Most attacks are leveled against faculty of color, or those whose research and teaching focuses on issues of race. Most start with a handful of organizations explicitly created to monitor and intimidate college faculty (most prominently Campus Reform and the College Fix); from there they travel to sympathetic right-wing websites and news outlets (also created by activist donors committed to undermining public institutions like universities), before arriving at Fox News. Most attacks that gain traction involve college administrations sanctioning faculty and condemning their speech.

University administrators hear from legislators, alumni, local media, parents, etc. The professor attacked gets inundated with hateful email, phone calls, and social media attacks, including physical and death threats. Professors have had to cancel lectures; Trinity College closed down temporarily due to threats. 

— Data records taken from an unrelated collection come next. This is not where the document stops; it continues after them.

(* ===== verification/CentralChannel.v ===== *)
(** src/src/central/secure_channel.py: [CentralSecureChannel], the base channel
    of session.py with a queue of received messages fed by notifications. *)

From S2P Require Import Prelude Py Interfaces World BleClient Constants Session.
Open Scope Z_scope.

(** The base object, the queue, and the argument [start_receiving] captured in
    the handler it subscribed. [_received_data] is never used. *)
Record CentralSecureChannel := mkCentralChannel {
  base : SecureChannel;
  _receive_queue : list bytes;
  decrypt_notifications : bool;
}.

Definition CentralSecureChannel_init (session_key : bytes) (session_id : option bytes)
  : result CentralSecureChannel :=
  ch ← SecureChannel_init session_key session_id (Some CENTRAL_ROLE);
  mret (mkCentralChannel ch [] true).

Section Channel.
Context {W : Type} `{Env W, Aead}.

(** The handler: an authenticated message is queued; a bad tag is logged; any
    other exception leaves the callback, and bleak reports it. *)
Definition _notification_handler (raw : bytes) (l : CentralSecureChannel) : CentralSecureChannel :=
  if decrypt_notifications l then
    match decrypt raw MSG_TYPE_DATA (base l) with
    | (Ok plaintext, ch) => mkCentralChannel ch (_receive_queue l ++ [plaintext]) true
    | (Err _, ch) => mkCentralChannel ch (_receive_queue l) true
    end
  else mkCentralChannel (base l) (_receive_queue l ++ [raw]) false.

#[export] Instance channel_program : Program CentralSecureChannel := {
  clear_object _ l := l;
  on_data _ _ := _notification_handler;
}.

Abbreviation coroutine := (method (io W (host CentralSecureChannel))).

Definition get_channel : coroutine CentralSecureChannel := h ← get_own; mret (local h).

Definition update_channel (f : CentralSecureChannel -> CentralSecureChannel) : coroutine unit :=
  update_own (on_local f).

Definition start_receiving (flag : bool) : coroutine unit :=
  update_channel (fun l => mkCentralChannel (base l) (_receive_queue l) flag);;
  start_notify.

Definition send (plaintext : bytes) : coroutine unit :=
  iv ← query_env (Urandom GCM_IV_SIZE);
  wire_data ← call (fun h => base (local h))
    (fun ch => on_local (fun l => mkCentralChannel ch (_receive_queue l) (decrypt_notifications l)))
    (encrypt plaintext MSG_TYPE_DATA iv);
  send_control wire_data.

(** [self._receive_queue.pop(0)], when there is something to pop. *)
Definition pop_message : coroutine (option bytes) :=
  l ← get_channel;
  match _receive_queue l with
  | b :: q => update_channel (fun l => mkCentralChannel (base l) q (decrypt_notifications l));; mret (Some b)
  | [] => mret None
  end.

(** The loop of [receive], at most [fuel] times; the queue was empty before it. *)
Fixpoint receive_loop (fuel : nat) (deadline : Z) : coroutine (option bytes) :=
  match fuel with
  | O => mret None
  | S n =>
      now ← query_env Now;
      if now <? deadline then
        found ← pop_message;
        match found with
        | Some b => mret (Some b)
        | None => perform Wait;; receive_loop n deadline
        end
      else mret None
  end.

(** One poll per 0.1 s and one more: [timeout] is in nanoseconds. *)
Definition receive_fuel (timeout : Z) : nat := S (Z.to_nat ((timeout + SECOND / 10 - 1) / (SECOND / 10))).

Definition receive (timeout : Z) : coroutine (option bytes) :=
  found ← pop_message;
  match found with
  | Some b => mret (Some b)
  | None =>
      now ← query_env Now;
      receive_loop (receive_fuel timeout) (now + timeout)
  end.

Definition stop : coroutine unit := stop_notify.

(** * What is queued *)

(** The plaintexts of a list of results. *)
Definition opened (results : list (result bytes)) : list bytes :=
  omap (fun r => match r with Ok p => Some p | Err _ => None end) results.

Lemma handler_data evs (h : host CentralSecureChannel) :
  decrypt_notifications (local h) = true ->
  let '(results, ch) := receive_all MSG_TYPE_DATA (notified evs) (base (local h)) in
  local (fold_left (fun x e => hear e x) evs h) =
    mkCentralChannel ch (_receive_queue (local h) ++ opened results) true.
Proof.
  revert h. induction evs as [|e evs IH]; intros h Hd.
  { cbn. destruct h as [x n [b q d]]. cbn in *. subst d. by rewrite app_nil_r. }
  cbn [fold_left]. destruct e as [raw b|c].
  - specialize (IH (hear (Notified raw b) h)).
    change (local (hear (Notified raw b) h)) with (_notification_handler raw (local h)) in IH.
    unfold _notification_handler in IH. rewrite Hd in IH.
    change (notified (Notified raw b :: evs)) with (raw :: notified evs). cbn [receive_all].
    destruct (decrypt raw MSG_TYPE_DATA (base (local h))) as [[p|x] ch];
      cbn [base decrypt_notifications _receive_queue] in IH; specialize (IH eq_refl);
      destruct (receive_all MSG_TYPE_DATA (notified evs) ch) as [rs ch']; rewrite IH; [|done].
    cbn. by rewrite <- app_assoc.
  - assert (local (hear (Disconnected c) h) = local h) as Hl.
    { unfold hear, hear_host, _on_disconnect, _on_v1_disconnect, clear_v1_cp3, on_client, on_local.
      cbn. repeat (case_match; cbn); done. }
    specialize (IH (hear (Disconnected c) h)). rewrite Hl in IH. exact (IH Hd).
Qed.

(** The receiving side refines the base channel: whatever events an await
    delivers, the queue grows by the plaintexts that decrypting the
    notifications one after the other gives, in order, and the channel ends in
    the state of that sequence; messages that fail to open leave no trace. *)
Theorem receiving_refines evs (h : host CentralSecureChannel) :
  decrypt_notifications (local h) = true ->
  let l' := local (fold_left (fun x e => hear e x) evs h) in
  base l' = (receive_all MSG_TYPE_DATA (notified evs) (base (local h))).2 /\
  _receive_queue l' = _receive_queue (local h) ++
    opened (receive_all MSG_TYPE_DATA (notified evs) (base (local h))).1 /\
  decrypt_notifications l' = true.
Proof.
  intros Hd. pose proof (handler_data evs h Hd) as Hh. cbn zeta.
  destruct (receive_all MSG_TYPE_DATA (notified evs) (base (local h))) as [rs ch]. by rewrite Hh.
Qed.
End Channel.

(** * Witness *)

Definition demo_host : host CentralSecureChannel :=
  mkHost (BLECentralClient_init DEVICE_NAME) 0
    match CentralSecureChannel_init demo_key (Some (zeros 16)) with
    | Ok l => l
    | Err _ => mkCentralChannel (mkSecureChannel [] [] [] [] 0 0 0 0) [] false
    end.

(** One message of the peripheral, delivered twice, and noise. *)
Definition demo_events : list event :=
  match SecureChannel_init demo_key (Some (zeros 16)) (Some PERIPHERAL_ROLE) with
  | Ok ch => match (@encrypt Toy.aead (lit "hello") MSG_TYPE_DATA (zeros 12) ch).1 with
             | Ok wire => [Notified wire true; Disconnected (mkLink 0 false); Notified wire false; Notified (zeros 40) true]
             | Err _ => []
             end
  | Err _ => []
  end.

Lemma receiving_refines_witness :
  _receive_queue (local (fold_left (fun x e => @hear _ (@hear_host _ (@channel_program Toy.aead)) e x)
                           demo_events demo_host)) = [lit "hello"].
Proof.
  destruct (@receiving_refines Toy.aead demo_events demo_host eq_refl) as (_ & Hq & _).
  rewrite Hq. vm_compute. reflexivity.
Defined.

Campus Reform pays student “investigators” to inform on professors who raise what they see as controversial topics. (In one case I’ve worked on, a video tape was obviously edited. That failed to move administrators). 

Parents Defending Education is asking parents to inform on their school boards, administrators and teachers. Here’s a sample from its Expose page:

These are not easy topics: the indoctrination of children with divisive ideas, the hijacking of our schools, the politicization and corruption of our educational systems. That’s why it is critical to expose what is going on in our classrooms and school systems. There’s a reason people say sunshine is the best disinfectant.

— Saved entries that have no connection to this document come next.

(* ===== verification/Handshake.v ===== *)
(** src/src/central/handshake.py: the Central of the first protocol version, a
    full ML-KEM handshake confirmed by a SAS, or the resumption of a session
    kept in the [SessionStore]; and src/src/central/secure_channel.py: the
    application channel of that version. *)

From S2P Require Import Prelude Py Pairing Digest Dict Interfaces World BleClient Runs Constants Sas Session SessionStore.
Open Scope Z_scope.

(** * CentralHandshake *)

Record CentralHandshake := mkCentralHandshake {
  resume_queue : list bytes;         (* of the last [_resume_handler] *)
  _store : option SessionStore;
  _shared_secret : option bytes;
  _session_key : option bytes;
  _session_id : option bytes;
}.

Definition CentralHandshake_init (session_store : option SessionStore) : CentralHandshake :=
  mkCentralHandshake [] session_store None None None.

Definition set_queue (q : list bytes) (l : CentralHandshake) : CentralHandshake :=
  mkCentralHandshake q (_store l) (_shared_secret l) (_session_key l) (_session_id l).

Definition set_store (st : SessionStore) (l : CentralHandshake) : CentralHandshake :=
  mkCentralHandshake (resume_queue l) (Some st) (_shared_secret l) (_session_key l) (_session_id l).

Definition set_keys (ss key sid : option bytes) (l : CentralHandshake) : CentralHandshake :=
  mkCentralHandshake (resume_queue l) (_store l) ss key sid.

#[export] Instance handshake_program : Program CentralHandshake := {
  clear_object _ l := l;
  on_data _ _ b l := set_queue (resume_queue l ++ [b]) l;
}.

(** [0.1 s] and [3.0 s]; the polls of [_wait_for_notification] that fit. *)
Definition POLL : Z := SECOND / 10.
Definition RESUME_TIMEOUT : Z := 3 * SECOND.
Definition POLLS : nat := 31.

Section Handshake.
Context {W : Type} `{Env W, Kem, Kdf}.

Abbreviation coroutine := (method (io W (host CentralHandshake))).

Definition get_local : coroutine CentralHandshake := h ← get_own; mret (local h).

Definition update_local (f : CentralHandshake -> CentralHandshake) : coroutine unit :=
  update_own (on_local f).

(** A method of [self._store], at the current time. *)
Definition on_store {A} (m : Z -> method SessionStore A) : coroutine A :=
  now ← query_env Now;
  l ← get_local;
  match _store l with
  | None => raise AttributeError
  | Some st => let (r, st') := m now st in update_local (set_store st');; run r
  end.

(** [while loop.time() < deadline: if queue: return queue.pop(0); await sleep(0.1)],
    at most [fuel] times. *)
Fixpoint poll (fuel : nat) (deadline : Z) : coroutine (option bytes) :=
  match fuel with
  | O => mret None
  | S n =>
      now ← query_env Now;
      if now <? deadline then
        l ← get_local;
        match resume_queue l with
        | b :: q => update_local (set_queue q);; mret (Some b)
        | [] => perform Wait;; poll n deadline
        end
      else mret None
  end.

Definition _wait_for_notification (timeout : Z) : coroutine (option bytes) :=
  now ← query_env Now;
  poll POLLS (now + timeout).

At Parents Defending Education, we’re dedicated to investigating and exposing what’s happening inside our schools, and one of the best ways is to follow the money.

Let me just pause here and issue the “Parents Defending Education Follow the Money Challenge”: who is funding you, Parents for Education?

From the Engage page:

Why are our schools adopting destructive and radical “woke” curricula

In order to begin reclaiming your school, you and other like-minded parents should also get organized. There many steps that you can take, from asking a question at school up through launching your own local parent organization. Below are some resources we’ve developed to help you get started — from using social media to expose what your school is doing to pitching stories to the media to asking tough, public questions of school officials. Everything you do helps to create accountability and oversight.

Here’s a page for you to report an incident to Parents Defending Education. Why, the group might even include you in their litigation campaign!

Yes, you can not only trigger online intimidation and threats of physical harm on school board members, superintendents, principals, and teachers, but litigation too! Here’s a link to a civil rights complaint Parents for Defending Education filed against the superintendent of the Webster Groves School District of Webster Groves, Missouri. The key language from Parents Defending Education’s president Nicole Neily (Sourcewatch reports that “Nicole Neily has worked for many Koch-affiliated groups”):

Attached to this complaint is supporting evidence in the form of a blog post written by the District’s Superintendent, John Simpson, on June 3, 2020. Simpson’s post asserts that that “inequitable systems and structures” exist “within our school district.” “

Those inequitable systems and structures disadvantage “Black children,” according to Superintendent Simpson, and “[c]learly” require “much” more work to dismantle.

And what was the occasion of Superintendent Simpson’s blog post that so enraged Ms. Niely? His heartfelt response to the police killing of George Floyd. I can’t make this up.

School board members, superintendents, principals, teachers, this is coming your way. I can’t predict the entire course of these attacks but I can tell you this: they’ll be well funded, with dark money.

[Full disclosure: as an educator in the UMass system, I am a union member. I write about dark money (and other things)].